● **Material for the task**:
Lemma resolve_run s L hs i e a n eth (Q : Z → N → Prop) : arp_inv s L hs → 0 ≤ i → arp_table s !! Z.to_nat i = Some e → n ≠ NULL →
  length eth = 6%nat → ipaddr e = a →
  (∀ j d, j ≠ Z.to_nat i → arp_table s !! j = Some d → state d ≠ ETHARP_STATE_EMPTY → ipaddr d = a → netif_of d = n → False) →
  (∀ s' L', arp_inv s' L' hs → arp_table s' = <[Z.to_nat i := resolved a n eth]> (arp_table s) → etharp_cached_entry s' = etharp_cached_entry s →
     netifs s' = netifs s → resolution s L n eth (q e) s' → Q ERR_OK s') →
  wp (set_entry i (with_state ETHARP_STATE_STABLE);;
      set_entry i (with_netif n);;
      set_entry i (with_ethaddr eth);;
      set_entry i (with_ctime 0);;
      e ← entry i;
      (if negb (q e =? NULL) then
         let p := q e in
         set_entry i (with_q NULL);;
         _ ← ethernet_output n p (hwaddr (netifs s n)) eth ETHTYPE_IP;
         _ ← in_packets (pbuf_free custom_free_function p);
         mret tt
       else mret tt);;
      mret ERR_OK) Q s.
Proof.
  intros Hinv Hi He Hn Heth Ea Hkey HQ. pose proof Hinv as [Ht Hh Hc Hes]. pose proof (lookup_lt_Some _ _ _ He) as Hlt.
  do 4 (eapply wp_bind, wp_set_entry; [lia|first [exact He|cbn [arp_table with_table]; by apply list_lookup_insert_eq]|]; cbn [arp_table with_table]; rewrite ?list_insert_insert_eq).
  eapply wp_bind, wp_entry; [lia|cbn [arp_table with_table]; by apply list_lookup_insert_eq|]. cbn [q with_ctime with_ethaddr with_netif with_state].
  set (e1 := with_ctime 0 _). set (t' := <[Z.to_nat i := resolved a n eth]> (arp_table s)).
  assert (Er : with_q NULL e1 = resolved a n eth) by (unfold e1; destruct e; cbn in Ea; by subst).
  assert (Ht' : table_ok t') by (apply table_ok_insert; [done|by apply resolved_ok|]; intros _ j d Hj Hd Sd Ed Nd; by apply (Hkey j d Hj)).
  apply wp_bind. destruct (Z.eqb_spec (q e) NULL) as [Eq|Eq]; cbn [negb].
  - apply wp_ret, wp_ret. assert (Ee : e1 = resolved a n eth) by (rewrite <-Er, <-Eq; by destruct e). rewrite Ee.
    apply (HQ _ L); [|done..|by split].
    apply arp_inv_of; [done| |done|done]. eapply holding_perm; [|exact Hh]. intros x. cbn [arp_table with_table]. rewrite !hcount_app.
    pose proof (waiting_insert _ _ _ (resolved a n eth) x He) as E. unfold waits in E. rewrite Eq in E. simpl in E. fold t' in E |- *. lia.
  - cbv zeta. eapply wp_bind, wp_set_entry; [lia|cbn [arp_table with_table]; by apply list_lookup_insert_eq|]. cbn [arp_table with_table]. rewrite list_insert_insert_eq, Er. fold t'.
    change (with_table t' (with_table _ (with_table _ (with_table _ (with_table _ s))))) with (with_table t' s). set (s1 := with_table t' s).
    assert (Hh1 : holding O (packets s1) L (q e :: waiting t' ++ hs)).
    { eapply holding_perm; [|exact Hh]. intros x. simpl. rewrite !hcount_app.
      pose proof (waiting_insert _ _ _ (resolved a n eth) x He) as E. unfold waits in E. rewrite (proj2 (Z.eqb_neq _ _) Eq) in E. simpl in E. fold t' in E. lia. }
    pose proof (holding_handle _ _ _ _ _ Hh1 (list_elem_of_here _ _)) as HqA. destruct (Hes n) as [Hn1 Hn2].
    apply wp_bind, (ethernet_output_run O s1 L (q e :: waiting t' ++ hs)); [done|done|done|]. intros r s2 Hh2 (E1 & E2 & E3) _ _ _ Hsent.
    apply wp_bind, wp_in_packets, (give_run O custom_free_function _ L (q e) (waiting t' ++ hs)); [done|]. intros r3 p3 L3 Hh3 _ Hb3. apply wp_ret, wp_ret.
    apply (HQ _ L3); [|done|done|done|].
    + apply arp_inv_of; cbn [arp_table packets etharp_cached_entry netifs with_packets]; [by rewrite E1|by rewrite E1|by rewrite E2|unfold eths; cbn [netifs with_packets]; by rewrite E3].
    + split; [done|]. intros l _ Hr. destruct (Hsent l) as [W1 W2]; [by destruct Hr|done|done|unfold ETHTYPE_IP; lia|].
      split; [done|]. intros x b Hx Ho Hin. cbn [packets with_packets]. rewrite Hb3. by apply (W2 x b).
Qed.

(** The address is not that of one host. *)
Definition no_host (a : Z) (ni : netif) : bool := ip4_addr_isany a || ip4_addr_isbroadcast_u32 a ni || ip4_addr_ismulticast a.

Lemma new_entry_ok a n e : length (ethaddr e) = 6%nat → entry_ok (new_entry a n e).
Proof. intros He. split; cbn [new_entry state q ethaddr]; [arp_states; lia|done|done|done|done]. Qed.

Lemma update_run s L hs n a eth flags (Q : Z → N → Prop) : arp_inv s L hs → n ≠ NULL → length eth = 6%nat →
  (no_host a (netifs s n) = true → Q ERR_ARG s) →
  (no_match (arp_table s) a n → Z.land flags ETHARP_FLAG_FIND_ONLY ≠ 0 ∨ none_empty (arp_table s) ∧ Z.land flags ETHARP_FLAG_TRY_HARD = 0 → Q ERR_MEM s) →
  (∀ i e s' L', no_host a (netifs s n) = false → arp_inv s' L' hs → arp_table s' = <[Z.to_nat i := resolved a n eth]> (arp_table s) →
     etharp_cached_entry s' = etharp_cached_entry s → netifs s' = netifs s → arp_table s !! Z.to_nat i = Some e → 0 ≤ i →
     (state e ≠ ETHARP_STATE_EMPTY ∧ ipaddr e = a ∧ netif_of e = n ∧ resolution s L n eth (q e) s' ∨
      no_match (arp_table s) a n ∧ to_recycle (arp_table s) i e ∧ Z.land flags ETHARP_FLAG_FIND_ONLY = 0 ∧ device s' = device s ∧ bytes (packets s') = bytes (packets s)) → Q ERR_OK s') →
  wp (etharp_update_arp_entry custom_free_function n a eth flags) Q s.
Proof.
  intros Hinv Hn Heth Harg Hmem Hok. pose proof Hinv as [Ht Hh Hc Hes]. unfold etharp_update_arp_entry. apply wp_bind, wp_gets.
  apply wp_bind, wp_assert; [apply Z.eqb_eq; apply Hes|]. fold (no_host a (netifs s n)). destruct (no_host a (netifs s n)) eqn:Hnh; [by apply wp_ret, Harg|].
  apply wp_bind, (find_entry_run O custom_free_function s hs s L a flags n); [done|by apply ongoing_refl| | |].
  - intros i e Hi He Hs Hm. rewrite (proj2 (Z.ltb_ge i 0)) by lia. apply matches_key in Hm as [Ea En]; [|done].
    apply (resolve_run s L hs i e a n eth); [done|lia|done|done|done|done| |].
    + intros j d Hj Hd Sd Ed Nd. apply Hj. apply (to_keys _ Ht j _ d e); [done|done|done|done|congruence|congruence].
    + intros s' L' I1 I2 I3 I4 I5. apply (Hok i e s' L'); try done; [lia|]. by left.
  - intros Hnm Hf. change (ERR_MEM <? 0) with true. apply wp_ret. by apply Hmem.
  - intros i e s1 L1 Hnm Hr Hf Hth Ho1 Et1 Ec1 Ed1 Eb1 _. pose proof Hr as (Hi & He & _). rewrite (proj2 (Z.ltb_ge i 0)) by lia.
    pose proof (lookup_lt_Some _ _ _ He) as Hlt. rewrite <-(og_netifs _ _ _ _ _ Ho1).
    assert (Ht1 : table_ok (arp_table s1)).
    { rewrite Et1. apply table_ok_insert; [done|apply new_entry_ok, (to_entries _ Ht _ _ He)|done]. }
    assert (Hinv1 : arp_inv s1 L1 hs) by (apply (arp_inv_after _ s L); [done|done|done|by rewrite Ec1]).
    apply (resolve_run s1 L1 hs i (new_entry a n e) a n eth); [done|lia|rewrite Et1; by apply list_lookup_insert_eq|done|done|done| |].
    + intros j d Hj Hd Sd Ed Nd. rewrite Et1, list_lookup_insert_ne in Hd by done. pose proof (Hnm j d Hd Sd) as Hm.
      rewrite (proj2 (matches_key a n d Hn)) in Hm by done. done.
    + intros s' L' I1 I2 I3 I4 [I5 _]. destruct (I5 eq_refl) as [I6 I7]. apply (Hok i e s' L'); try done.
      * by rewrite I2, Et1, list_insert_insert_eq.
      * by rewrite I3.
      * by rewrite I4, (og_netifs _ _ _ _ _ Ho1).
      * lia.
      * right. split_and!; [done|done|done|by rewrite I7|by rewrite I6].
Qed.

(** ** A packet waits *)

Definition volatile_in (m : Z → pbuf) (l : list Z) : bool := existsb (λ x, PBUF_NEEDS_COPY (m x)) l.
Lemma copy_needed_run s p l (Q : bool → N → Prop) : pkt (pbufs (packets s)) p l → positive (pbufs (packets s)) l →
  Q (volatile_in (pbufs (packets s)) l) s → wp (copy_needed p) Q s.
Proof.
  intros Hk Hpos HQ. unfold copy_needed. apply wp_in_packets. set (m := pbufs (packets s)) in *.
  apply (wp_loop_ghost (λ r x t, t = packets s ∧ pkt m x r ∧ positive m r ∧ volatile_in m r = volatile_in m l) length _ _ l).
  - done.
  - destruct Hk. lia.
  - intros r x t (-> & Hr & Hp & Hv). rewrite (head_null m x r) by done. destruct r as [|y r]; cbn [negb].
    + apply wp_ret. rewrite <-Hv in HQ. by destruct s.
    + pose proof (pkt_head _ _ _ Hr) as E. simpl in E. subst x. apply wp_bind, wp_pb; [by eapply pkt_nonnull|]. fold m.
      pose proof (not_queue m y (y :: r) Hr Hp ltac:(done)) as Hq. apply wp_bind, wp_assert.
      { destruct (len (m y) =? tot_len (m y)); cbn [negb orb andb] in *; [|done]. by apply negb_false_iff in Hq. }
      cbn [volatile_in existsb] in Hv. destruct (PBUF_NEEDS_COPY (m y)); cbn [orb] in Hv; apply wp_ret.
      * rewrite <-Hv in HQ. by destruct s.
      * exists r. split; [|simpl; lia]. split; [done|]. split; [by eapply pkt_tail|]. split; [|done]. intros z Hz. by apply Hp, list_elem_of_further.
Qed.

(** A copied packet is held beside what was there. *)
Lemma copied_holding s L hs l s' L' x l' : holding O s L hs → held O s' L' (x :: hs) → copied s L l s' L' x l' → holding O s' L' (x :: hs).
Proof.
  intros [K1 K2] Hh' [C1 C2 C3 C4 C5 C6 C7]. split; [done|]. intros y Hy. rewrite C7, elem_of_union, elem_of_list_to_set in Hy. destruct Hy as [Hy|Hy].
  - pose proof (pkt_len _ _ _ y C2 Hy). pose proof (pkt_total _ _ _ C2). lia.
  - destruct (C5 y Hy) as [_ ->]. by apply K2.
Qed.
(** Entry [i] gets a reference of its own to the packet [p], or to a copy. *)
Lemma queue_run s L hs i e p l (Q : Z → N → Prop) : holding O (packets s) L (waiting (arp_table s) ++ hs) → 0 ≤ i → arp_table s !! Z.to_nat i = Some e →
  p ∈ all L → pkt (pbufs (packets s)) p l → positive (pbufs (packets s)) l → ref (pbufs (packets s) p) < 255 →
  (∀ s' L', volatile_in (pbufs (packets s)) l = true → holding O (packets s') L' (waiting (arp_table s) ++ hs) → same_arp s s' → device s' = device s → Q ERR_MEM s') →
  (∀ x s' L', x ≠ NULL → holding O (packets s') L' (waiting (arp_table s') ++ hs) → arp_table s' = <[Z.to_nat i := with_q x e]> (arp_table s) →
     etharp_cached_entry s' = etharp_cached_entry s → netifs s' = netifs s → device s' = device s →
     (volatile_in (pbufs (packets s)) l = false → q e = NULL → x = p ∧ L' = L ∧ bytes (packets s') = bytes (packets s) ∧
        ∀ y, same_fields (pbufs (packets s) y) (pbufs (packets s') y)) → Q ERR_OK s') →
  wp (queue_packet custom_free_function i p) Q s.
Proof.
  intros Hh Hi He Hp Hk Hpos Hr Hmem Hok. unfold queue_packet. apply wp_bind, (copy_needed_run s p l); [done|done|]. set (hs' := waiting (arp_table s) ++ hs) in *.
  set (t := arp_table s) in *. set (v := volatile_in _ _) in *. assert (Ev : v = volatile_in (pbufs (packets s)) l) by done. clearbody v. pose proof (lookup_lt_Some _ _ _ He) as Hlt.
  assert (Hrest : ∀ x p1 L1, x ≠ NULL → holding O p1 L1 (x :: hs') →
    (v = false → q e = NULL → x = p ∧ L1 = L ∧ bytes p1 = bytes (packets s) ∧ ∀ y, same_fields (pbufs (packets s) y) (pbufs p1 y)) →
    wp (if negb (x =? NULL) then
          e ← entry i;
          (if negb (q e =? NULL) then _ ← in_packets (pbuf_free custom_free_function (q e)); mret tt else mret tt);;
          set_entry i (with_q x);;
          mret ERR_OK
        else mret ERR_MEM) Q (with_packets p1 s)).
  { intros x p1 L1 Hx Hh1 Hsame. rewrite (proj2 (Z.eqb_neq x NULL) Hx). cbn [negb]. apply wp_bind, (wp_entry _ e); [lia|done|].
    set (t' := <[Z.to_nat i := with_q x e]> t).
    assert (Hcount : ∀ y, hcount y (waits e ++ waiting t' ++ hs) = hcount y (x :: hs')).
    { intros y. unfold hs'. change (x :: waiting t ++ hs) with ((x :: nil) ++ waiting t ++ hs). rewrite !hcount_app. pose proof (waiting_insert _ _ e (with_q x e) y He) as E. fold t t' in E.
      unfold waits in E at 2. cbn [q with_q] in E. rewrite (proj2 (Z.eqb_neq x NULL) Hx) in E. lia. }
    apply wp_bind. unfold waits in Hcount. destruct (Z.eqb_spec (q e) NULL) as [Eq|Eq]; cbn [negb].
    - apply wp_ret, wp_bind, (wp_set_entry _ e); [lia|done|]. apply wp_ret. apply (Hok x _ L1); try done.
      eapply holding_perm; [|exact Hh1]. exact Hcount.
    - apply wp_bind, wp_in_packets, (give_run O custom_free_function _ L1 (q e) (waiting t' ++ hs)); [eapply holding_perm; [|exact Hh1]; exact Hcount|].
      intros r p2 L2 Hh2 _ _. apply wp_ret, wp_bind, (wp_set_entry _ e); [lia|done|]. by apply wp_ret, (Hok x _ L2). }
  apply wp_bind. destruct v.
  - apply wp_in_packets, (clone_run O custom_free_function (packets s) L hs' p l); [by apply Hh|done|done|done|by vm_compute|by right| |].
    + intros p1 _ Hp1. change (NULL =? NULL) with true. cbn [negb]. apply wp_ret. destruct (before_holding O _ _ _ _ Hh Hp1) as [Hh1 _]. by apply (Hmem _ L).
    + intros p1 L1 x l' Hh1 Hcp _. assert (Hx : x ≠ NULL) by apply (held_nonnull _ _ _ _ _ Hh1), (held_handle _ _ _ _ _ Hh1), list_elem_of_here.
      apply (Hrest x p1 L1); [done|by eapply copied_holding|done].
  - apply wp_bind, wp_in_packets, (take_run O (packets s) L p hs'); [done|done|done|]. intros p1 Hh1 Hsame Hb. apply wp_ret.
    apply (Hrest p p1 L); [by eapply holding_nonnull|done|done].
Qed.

● **What to work on**: Give back exactly the lines from the first line of the records through the line holding "set_entry i (with_netif n);;", including both of those lines and leaving out all others.

● **Result below**:
Lemma resolve_run s L hs i e a n eth (Q : Z → N → Prop) : arp_inv s L hs → 0 ≤ i → arp_table s !! Z.to_nat i = Some e → n ≠ NULL →
  length eth = 6%nat → ipaddr e = a →
  (∀ j d, j ≠ Z.to_nat i → arp_table s !! j = Some d → state d ≠ ETHARP_STATE_EMPTY → ipaddr d = a → netif_of d = n → False) →
  (∀ s' L', arp_inv s' L' hs → arp_table s' = <[Z.to_nat i := resolved a n eth]> (arp_table s) → etharp_cached_entry s' = etharp_cached_entry s →
     netifs s' = netifs s → resolution s L n eth (q e) s' → Q ERR_OK s') →
  wp (set_entry i (with_state ETHARP_STATE_STABLE);;
      set_entry i (with_netif n);;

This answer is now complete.